I spend much of my time navigating contrasting expert opinion and trying to adjust for biases, and to identify when expert consensus may be simply wrong. Here's the heuristics I use. What do you suggest for improvement? -
2/ A. identify experts' actual area of expertise. I.e. a doctor is not an expert on public health policy. A political science academic is not an expert on running a successful campaign.
3/ B. identify relevant metrics of "expertise" relevant to the question we're answering. Do we look for economists running a top college department or advising countries or advising banks? Identify key 'political' schools of thought among those experts.
4/ C. Identify incentives/biases. i.e. economists advising politicians are generally biased to tell politicians what they want to hear (print money). Doctors hired by Big Tobacco end up finding that smoking is harmless.
5/ D. Take a rough poll of both a. opinion and b. confidence, among relevant experts. Ask experts why other experts who disagree with them are wrong. This helps further expose biases/incentives.

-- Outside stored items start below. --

(** X8: Whenever [plot_data] returns, the highlighted value is a reading of the
    series and lies between the reported minimum and maximum; the number of
    readings strictly below it is less than the number n of rows with a
    reading, as the value does not count itself; the percentile the program
    computes is the double evaluation of that number divided by n, times
    100; and the exact value of this expression is at least 0 and at most
    100 - 100 / n, so strictly below 100. *)
Theorem plot_data_highlight_within d network station
    (df : DataFrame float) label stats :
  plot_data load_station_df d network station df label = Ok stats →
  ∃ lo hi t p,
    min_ stats = Num lo ∧ max_ stats = Num hi
    ∧ weather_date stats = Num t ∧ percentile stats = Num p
    ∧ (∃ dt, (dt, t) ∈ variable_series df label)
    ∧ (lo <= t <= hi)%Q
    ∧ (count_strictly_less (snd <$> variable_series df label) t
       < years stats)%nat
    ∧ percentile_double stats
      = PrimFloat.mul
          (PrimFloat.div
             (float_of_Z
                (Z.of_nat
                   (count_strictly_less
                      (snd <$> variable_series df label) t)))
             (float_of_Z (Z.of_nat (years stats))))
          (float_of_Z 100)
    ∧ (0 <= p)%Q
    ∧ (p <= 100 - 100 / Qlen (variable_series df label))%Q ∧ (p < 100)%Q.
Proof.
  intros Hok.
  destruct (plot_data_Ok_inv _ _ _ _ _ _ _ Hok)
    as (sdf & lbl & r & l & dt & q & Hin & Hsdf & Hitem & Hvs & Hlast).
  rewrite (plot_data_Ok load_station_df d network station df label
             sdf lbl r l dt q) in Hok by done.
  cbv zeta in Hok. rewrite (series_values (r :: l)) in Hok.
  injection Hok as <-.
  cbn [min_ max_ weather_date percentile percentile_double years].
  rewrite Hvs.
  assert (Hq : (dt, q) ∈ r :: l) by (by apply last_Some_elem_of).
  assert (Hb := series_bounds r l). rewrite Forall_fmap, Forall_forall in Hb.
  set (xs := snd <$> (r :: l)).
  assert (Ha : Num q ∈ Num <$> xs).
  { unfold xs. rewrite <- list_fmap_compose.
    apply list_elem_of_fmap. by exists (dt, q). }
  assert (Hne : xs ≠ []) by done.
  assert (Hlen : length (Num <$> xs) = length (r :: l)).
  { unfold xs. by rewrite !length_fmap. }
  destruct (percentile_member_bounds _ q Ha) as (p & Hp & Hp0 & Hpn & Hp100).
  assert (Hc := count_nonzero_lt_scalar_lt _ q Ha).
  rewrite count_nonzero_lt_scalar, Hlen in Hc.
  exists (foldl Qmin r.2 (snd <$> l)), (foldl Qmax r.2 (snd <$> l)), q, p.
  split; [exact (series_min_Num r l)|].
  split; [exact (series_max_Num r l)|].
  split; [done|]. split; [exact Hp|].
  split; [by exists dt|].
  split; [apply (Hb _ Hq)|].
  split; [exact Hc|]. split.
  { transitivity (percentileofscore_strict_double (Num <$> xs) (Num q));
      [reflexivity|].
    rewrite (percentileofscore_strict_double_count xs q Hne).
    do 4 f_equal. unfold xs. by rewrite length_fmap. }
  split; [done|]. split; [|done].
  unfold Qlen in *. by rewrite Hlen in Hpn.
Qed.
(** * EngineUtilities: scalar math, vectors, matrices and quaternions

    A shallow embedding of the C++ headers of the repository
    (EngineMath.h, CVector3, Quaternion, Matrix2x2, Matrix3x3, Matrix4x4)
    and the properties of its specification that concern them.

    The C++ type [float] is IEEE-754 binary32.  Every arithmetic
    operator of the source is one correctly rounded operation
    (round to nearest, ties to even) of [SpecFloat] at precision 24 and
    maximal exponent 128; comparisons are the IEEE comparisons (every
    comparison with a NaN is false, [+0 == -0]).  The embedding is
    written once over an interface [Scalar] of those operations, so the
    same source formulas can also be read over exact rationals. *)

From Stdlib Require Import ZArith Bool List Lia.
From Stdlib Require Import Floats.SpecFloat.
From Stdlib Require Import QArith Qabs Qcanon Field.

Open Scope Z_scope.

(** ** The scalar interface *)

Class Scalar (F : Type) : Type := {
  fadd : F -> F -> F;
  fsub : F -> F -> F;
  fmul : F -> F -> F;
  fdiv : F -> F -> F;
  fneg : F -> F;
  feqb : F -> F -> bool;
  fltb : F -> F -> bool;
  fleb : F -> F -> bool;
  (** conversion of an [int] to [float], as [static_cast<float>(i)] and
      the usual arithmetic conversions do *)
  of_int : Z -> F;
  (** the value of a decimal literal [n/d], e.g. [0.5f] is [of_lit 5 10] *)
  of_lit : Z -> positive -> F
}.

Declare Scope fl_scope.
Delimit Scope fl_scope with fl.
Infix "+" := fadd : fl_scope.
Infix "-" := fsub : fl_scope.
Infix "*" := fmul : fl_scope.
Infix "/" := fdiv : fl_scope.
Notation "- x" := (fneg x) : fl_scope.
Infix "==" := feqb (at level 70, no associativity) : fl_scope.
Notation "x != y" := (negb (feqb x y)) (at level 70, no associativity) : fl_scope.
Infix "<" := fltb : fl_scope.
Infix "<=" := fleb : fl_scope.
Notation "x > y" := (fltb y x) : fl_scope.
Notation "x >= y" := (fleb y x) : fl_scope.

(** ** IEEE-754 binary32 *)

Definition float : Type := spec_float.

Module Binary32.

Definition prec : Z := 24.
Definition emax : Z := 128.

Definition of_int (z : Z) : float := binary_normalize prec emax z 0 false.

(** A decimal literal is the binary32 number nearest to [n/d]: the
    division of two integers, rounded once. *)
Definition of_lit (n : Z) (d : positive) : float :=
  match n with
  | Z0 => S754_zero false
  | Zpos p => SFdiv prec emax (S754_finite false p 0) (S754_finite false d 0)
  | Zneg p => SFdiv prec emax (S754_finite true p 0) (S754_finite false d 0)
  end.

Definition is_nan (x : float) : bool :=
  match x with S754_nan => true | _ => false end.

Definition is_zero (x : float) : bool :=
  match x with S754_zero _ => true | _ => false end.
Lemma io_ReadFull_app (n : nat) (bs rest : list byte) :
  length bs = n -> (0 < n)%nat -> io_ReadFull n (bs ++ rest) = (Ok bs, rest).
Proof.
  intros Hlen Hn. unfold io_ReadFull.
  destruct (bs ++ rest) eqn:E.
  - apply (f_equal length) in E. rewrite length_app in E. simpl in E. lia.
  - rewrite <- E.
    destruct (Nat.ltb_spec (length (bs ++ rest)) n) as [Hlt | _].
    + rewrite length_app in Hlt. lia.
    + rewrite take_app_length' by done. rewrite drop_app_length' by done. done.
Qed.

Lemma binary_Read_int32_le_split' (v : Z) (rest : list byte) :
  binary_Read_int32 (le_split 4 v ++ rest) = (Ok (to_int32 (to_uint32 v)), rest).
Proof.
  unfold binary_Read_int32, mbind, Rd_bind, rd_bind.
  rewrite io_ReadFull_app by (rewrite ?length_le_split; lia).
  unfold mret, Rd_ret. by rewrite le_combine_split.
Qed.

Lemma binary_Read_int32_le_split (v : Z) (rest : list byte) :
  int32_range v -> binary_Read_int32 (le_split 4 v ++ rest) = (Ok v, rest).
Proof.
  intros Hv. rewrite binary_Read_int32_le_split'. unfold to_uint32.
  by rewrite to_int32_small.
Qed.

Lemma binary_Read_uint32_le_split (v : Z) (rest : list byte) :
  binary_Read_uint32 (le_split 4 v ++ rest) = (Ok (to_uint32 v), rest).
Proof.
  unfold binary_Read_uint32, mbind, Rd_bind, rd_bind.
  rewrite io_ReadFull_app by (rewrite ?length_le_split; lia).
  unfold mret, Rd_ret. by rewrite le_combine_split.
Qed.

Lemma to_uint32_small (v : Z) : 0 <= v < 2 ^ 32 -> to_uint32 v = v.
Proof. intros Hv. unfold to_uint32. by apply Z.mod_small. Qed.

Lemma wrapRd_Ok {A} (msg : string) (m : Rd A) (r r' : list byte) (a : A) :
  m r = (Ok a, r') -> wrapRd msg m r = (Ok a, r').
Proof. unfold wrapRd. by intros ->. Qed.

Lemma wrapRd_Err {A} (msg : string) (m : Rd A) (r r' : list byte) (e : GoError) :
  m r = (Err e, r') -> wrapRd msg m r = (Err (Wrapf msg e), r').
Proof. unfold wrapRd. by intros ->. Qed.

(** One step of a reader computation whose first action succeeds, fails or
    panics. *)
Lemma bind_Ok {A B} (m : Rd A) (k : A -> Rd B) (r r' : list byte) (a : A) :
  m r = (Ok a, r') -> (m ≫= k) r = k a r'.
Proof. unfold mbind, Rd_bind, rd_bind. by intros ->. Qed.

Lemma bind_Err {A B} (m : Rd A) (k : A -> Rd B) (r r' : list byte) (e : GoError) :
  m r = (Err e, r') -> (m ≫= k) r = (Err e, r').
Proof. unfold mbind, Rd_bind, rd_bind. by intros ->. Qed.

Lemma bind_Panic {A B} (m : Rd A) (k : A -> Rd B) (r r' : list byte) (s : string) :
  m r = (Panic s, r') -> (m ≫= k) r = (Panic s, r').
Proof. unfold mbind, Rd_bind, rd_bind. by intros ->. Qed.

(** [rd_ok lem]: the first action of the computation in the goal succeeds
    by [lem], possibly under an error wrapper. *)
Tactic Notation "rd_ok" uconstr(lem) :=
  first [ erewrite bind_Ok by (apply wrapRd_Ok; eapply lem)
        | erewrite bind_Ok by (eapply lem) ].

(** Sixteen bytes always decode to a header: each field is the int32 its
    four bytes spell. *)
Lemma decodeHeader_le_split' `{GoLibs} (ml rid rto op : Z) (rest : list byte) :
  decodeHeader (le_split 4 ml ++ le_split 4 rid ++ le_split 4 rto ++ le_split 4 op ++ rest)
  = (Ok (mkRPCHeader (to_int32 (to_uint32 ml)) (to_int32 (to_uint32 rid))
           (to_int32 (to_uint32 rto)) (to_int32 (to_uint32 op))), rest).
Proof.
  unfold decodeHeader, mbind, Rd_bind, rd_bind.
  by rewrite !(wrapRd_Ok _ _ _ _ _ (binary_Read_int32_le_split' _ _)).
Qed.

Lemma decodeHeader_le_split `{GoLibs} (ml rid rto op : Z) (rest : list byte) :
  int32_range ml -> int32_range rid -> int32_range rto -> int32_range op ->
  decodeHeader (le_split 4 ml ++ le_split 4 rid ++ le_split 4 rto ++ le_split 4 op ++ rest)
  = (Ok (mkRPCHeader ml rid rto op), rest).
Proof.
  intros Hml Hrid Hrto Hop. rewrite decodeHeader_le_split'. unfold to_uint32.
  by rewrite !to_int32_small.
Qed.

(** ** Encode *)

Section EncodeFacts.
Context `{GoLibs}.

Lemma writeDocuments_extends (docs : list M) (buf out : list byte) (i : Z) :
  writeDocuments buf i docs = Ok out -> ∃ tail, out = buf ++ tail.
Proof.
  revert buf i. induction docs as [| doc docs IH]; intros buf i; simpl.
  - intros [= <-]. exists []. by rewrite app_nil_r.
  - destruct (bson_Marshal doc) as [docData | e | s]; try done.
    intros Hw. destruct (IH _ _ Hw) as [tail ->].
    exists (docData ++ tail). by rewrite app_assoc.
Qed.

(** What [Encode] writes on success: the header fields, the first of them
    patched to the length of the message, then the body. *)
Lemma writeOpReplyTo_extends (buf out : list byte) (r : Response) :
  writeOpReplyTo buf r = Ok out -> ∃ tail, out = buf ++ tail.
Proof.
  unfold writeOpReplyTo. intros [tail ->]%writeDocuments_extends.
  rewrite <- !app_assoc. eauto.
Qed.

Lemma writeOpMsgTo_extends (buf out : list byte) (r : Response) :
  writeOpMsgTo buf r = Ok out -> ∃ tail, out = buf ++ tail.
Proof.
  unfold writeOpMsgTo. destruct (1 <? length (Documents r))%nat; [done |].
  intros [tail ->]%writeDocuments_extends.
  rewrite <- !app_assoc. eauto.
Qed.

Lemma PutUint32_header (v a b c : Z) (body : list byte) :
  PutUint32 (le_split 4 a ++ le_split 4 b ++ le_split 4 c ++ body) v
  = le_split 4 v ++ le_split 4 b ++ le_split 4 c ++ body.
Proof. unfold PutUint32. f_equal. Qed.

Lemma Encode_written (w w' : list byte) (resp : Response) (rid : Z) (env : ReplyType) :
  env ≠ ReplyTypeNone ->
  Encode w resp rid env = (w', Ok tt) ->
  ∃ body,
    let out := le_split 4 (to_uint32 (16 + Z.of_nat (length body))) ++ le_split 4 0
               ++ le_split 4 rid ++ le_split 4 (env_opcode env) ++ body in
    w' = w ++ out ∧ Z.of_nat (length out) = 16 + Z.of_nat (length body).
Proof.
  intros Henv. unfold Encode.
  destruct env; [done | |];
    cbn [MessageLength RequestID ResponseTo Opcode env_opcode];
    unfold writeHeaderTo, mbind, Res_bind, res_bind, wrap;
    cbn [MessageLength RequestID ResponseTo Opcode]; rewrite app_nil_l;
    unfold binary_Write32; cbv beta iota.
  - match goal with |- context [writeOpReplyTo ?hb resp] =>
      destruct (writeOpReplyTo hb resp) as [resData | e | s] eqn:E end; try done.
    apply writeOpReplyTo_extends in E as [body ->]. intros Heq.
    apply (f_equal fst) in Heq. cbn [fst] in Heq. subst w'.
    exists body. cbn zeta. rewrite <- !app_assoc, PutUint32_header.
    rewrite !length_app, !length_le_split. split; [| lia].
    replace (Z.of_nat (4 + (4 + (4 + (4 + length body)))))
      with (16 + Z.of_nat (length body)) by lia. done.
  - match goal with |- context [writeOpMsgTo ?hb resp] =>
      destruct (writeOpMsgTo hb resp) as [resData | e | s] eqn:E end; try done.
    apply writeOpMsgTo_extends in E as [body ->]. intros Heq.
    apply (f_equal fst) in Heq. cbn [fst] in Heq. subst w'.
    exists body. cbn zeta. rewrite <- !app_assoc, PutUint32_header.
    rewrite !length_app, !length_le_split. split; [| lia].
    replace (Z.of_nat (4 + (4 + (4 + (4 + length body)))))
      with (16 + Z.of_nat (length body)) by lia. done.
Qed.

(** C2. When [Encode] succeeds for an envelope that has a reply (OP_REPLY or
    OP_MSG), the first 16 bytes it wrote decode as a header whose
    [responseTo] is the request id, whose opcode is the envelope's (1 or
    2013) and whose [messageLength] is the number of bytes written, header
    included.  The request id is an int32, and so is the length of the
    message. *)
Theorem Encode_header_fields (w w' : list byte) (resp : Response) (rid : Z)
    (env : ReplyType) :
  env ≠ ReplyTypeNone ->
  int32_range rid ->
  Encode w resp rid env = (w', Ok tt) ->
  Z.of_nat (length w') - Z.of_nat (length w) < 2 ^ 31 ->
  ∃ out hdr,
    w' = w ++ out ∧
    decodeHeader (take 16 out) = (Ok hdr, []) ∧
    ResponseTo hdr = rid ∧
    Opcode hdr = env_opcode env ∧
    MessageLength hdr = Z.of_nat (length out).
Proof.
  intros Henv Hrid Henc Hlen.
  destruct (Encode_written _ _ _ _ _ Henv Henc) as (body & -> & Hout).
  cbn zeta in Hout. rewrite length_app in Hlen.
  set (out := _ ++ _ ++ _ ++ _ ++ body) in *.
  assert (Hsmall : to_uint32 (16 + Z.of_nat (length body)) = 16 + Z.of_nat (length body)).
  { apply to_uint32_small. lia. }
  exists out, (mkRPCHeader (Z.of_nat (length out)) 0 rid (env_opcode env)).
  split; [done |]. split; [| done].
  assert (Htake : take 16 out
                  = le_split 4 (Z.of_nat (length out)) ++ le_split 4 0 ++ le_split 4 rid
                    ++ le_split 4 (env_opcode env) ++ []).
  { subst out. rewrite Hsmall, <- Hout. rewrite !app_assoc.
    rewrite take_app_length'; [by rewrite app_nil_r |].
    rewrite !length_app, !length_le_split. done. }
  rewrite Htake.
  apply decodeHeader_le_split; unfold int32_range in *;
    [lia | lia | lia | destruct env; simpl; lia].
Qed.

(** C10. Every reply [Encode] writes, in the OP_REPLY and in the OP_MSG
    envelope alike, has [requestId = 0] in its header: the only identifier
    set is [responseTo], the id of the client's request. *)
Theorem Encode_requestID_zero (w w' : list byte) (resp : Response) (rid : Z)
    (env : ReplyType) :
  env ≠ ReplyTypeNone ->
  int32_range rid ->
  Encode w resp rid env = (w', Ok tt) ->
  ∃ out hdr,
    w' = w ++ out ∧
    decodeHeader (take 16 out) = (Ok hdr, []) ∧
    RequestID hdr = 0 ∧
    ResponseTo hdr = rid.
Proof.
  intros Henv Hrid Henc.
  destruct (Encode_written _ _ _ _ _ Henv Henc) as (body & -> & _).
  eexists _, _. split; [done |].
  rewrite !app_assoc, take_app_length' by done.
  rewrite <- !app_assoc, <- (app_nil_r (le_split 4 (env_opcode env))).
  rewrite decodeHeader_le_split'. split; [done |].
  cbn [RequestID ResponseTo]. split; [done |].
  unfold to_uint32. by apply to_int32_small.
Qed.

End EncodeFacts.

(** ** Decode *)

Section DecodeFacts.
Context `{GoLibs}.

Lemma opDecoder_lookup :
  opDecoder !! 2001 = Some decodeUpdateOp ∧
  opDecoder !! 2002 = Some decodeInsertOp ∧
  opDecoder !! 2004 = Some decodeQueryOp ∧
  opDecoder !! 2005 = Some decodeGetMoreOp ∧
  opDecoder !! 2006 = Some decodeDeleteOp ∧
  opDecoder !! 2007 = Some decodeKillCursorsOp ∧
  opDecoder !! 2013 = Some decodeMsgOp.
Proof. repeat split; reflexivity. Qed.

6/ E. What we're left with is a kind of bias/incentive-adjusted weighted opinion from relevant experts. When this provides an overwhelming consensus, it's usually worth accepting. Last question is if there's something structural that may lead the entire field of experts astray
7/ When the bias/incentive-adjusted expert opinion fails to yield a consensus, I usually just think of the question as currently unanswered or unanswerable. If it's very high value, I may keep digging and try to become an expert myself, but usually accept that it's "unknown."
8/ One key premise here is my belief that it's not productive to try to become an expert in all things relevant to you. That's not possible, and often leads to comical false confidence. E.g. "do your own research" can quickly become, "I read WebMD and know more than doctors."
9/ One example of where this process originally failed (and I had to add the possibility that an entire field may be led astray) is in nutrition. 40 years ago, the vast majority of doctors and medical experts of all types recommended high carbohydrate, low saturated fat diets.
10/ Many doctors accepted on scant evidence that consuming lots of dietary cholesterol led to high blood serum cholesterol which is linked (although causality still not totally clear imo) to heart disease. Eating cholesterol -> high blood cholesterol. Intuitive but wrong.